Document RAG & chat agent: Google Drive to Qdrant with Mistral OCR

1409 views

2/3/2026

Analytics Google Lighthouse Slack Performance Monitoring Web Performance

Knowledge RAG & AI Chat Agent: Google Drive to Qdrant

Description

This workflow transforms a Google Drive folder into an intelligent, searchable knowledge base and provides a chat agent to query it.
It’s composed of two distinct flows:

An ingestion pipeline to process documents.
A live chat agent that uses RAG (Retrieval-Augmented Generation) and optional web search to answer user questions.

This system fully automates the creation of a “Chat with your docs” solution and enhances it with external web-searching capabilities.

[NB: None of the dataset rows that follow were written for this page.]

(** X6. Nothing of an incompatible store is seen after opening.  On a
    location without file, without [version] table or with another version
    in its marker, and with nothing failing underneath, a [DB.connect]
    block that looks up any fingerprint, or any output of any run, gets
    [None]. *)
Theorem nothing_survives_reset (w : world) :
  version_table_absent_or_marker_incorrect (opened (file w)) →
  (∀ f, ∃ wa,
     connect no_faults (λ c, DB_fetch_rule_previous_run c f) w
     = (Ok None, wa))
  ∧ (∀ r t, ∃ wa,
       connect no_faults (λ c, DB_fetch_target_output_fingerprint c r t) w
       = (Ok None, wa)).
Proof.
  destruct w as [fl cons m]. simpl. intros (db & Hfl & Hstale).
  assert (∃ w1, init_or_reset_db no_faults
                  {| file := fl; open_cons := cons; next_con := m |}
                = (Ok (S m), w1)
                ∧ S m ∈ open_cons w1
                ∧ file w1 = Some (Database fresh_database))
    as (w1 & Hinit & Hopen & Hfile).
  { rewrite (init_or_reset_db_reset no_faults fl cons m db eq_refl Hfl Hstale).
    destruct (recreate_outcome no_faults cons m)
      as (w1 & Heq & _ & Hopen & Hfile).
    exists w1. simpl in *. rewrite Heq. auto. }
  split.
  - intros f. rewrite (connect_after_init _ _ _ _ _ Hinit).
    unfold DB_fetch_rule_previous_run.
    rewrite (on_con_open _ _ w1 fresh_database Hopen Hfile). simpl. eauto.
  - intros r t. rewrite (connect_after_init _ _ _ _ _ Hinit).
    unfold DB_fetch_target_output_fingerprint.
    rewrite (on_con_open _ _ w1 fresh_database Hopen Hfile). simpl. eauto.
Qed.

Quick Implementation Steps

Import the workflow JSON into your n8n instance.
Set up credentials for Google Drive, Mistral AI, OpenAI, and Qdrant.
Open the Web Search node and add your Tavily AI API key to the Authorization header.
In the Google Drive (List Files) node, set the Folder ID you want to ingest.
Run the workflow manually once to populate your Qdrant database (Flow 1).
Activate the workflow to enable the chat trigger (Flow 2).
Copy the public webhook URL from the When chat message received node and open it in a new tab to start chatting.

What It Does

The workflow is divided into two primary functions:

1. Knowledge Base Ingestion (Manual Trigger)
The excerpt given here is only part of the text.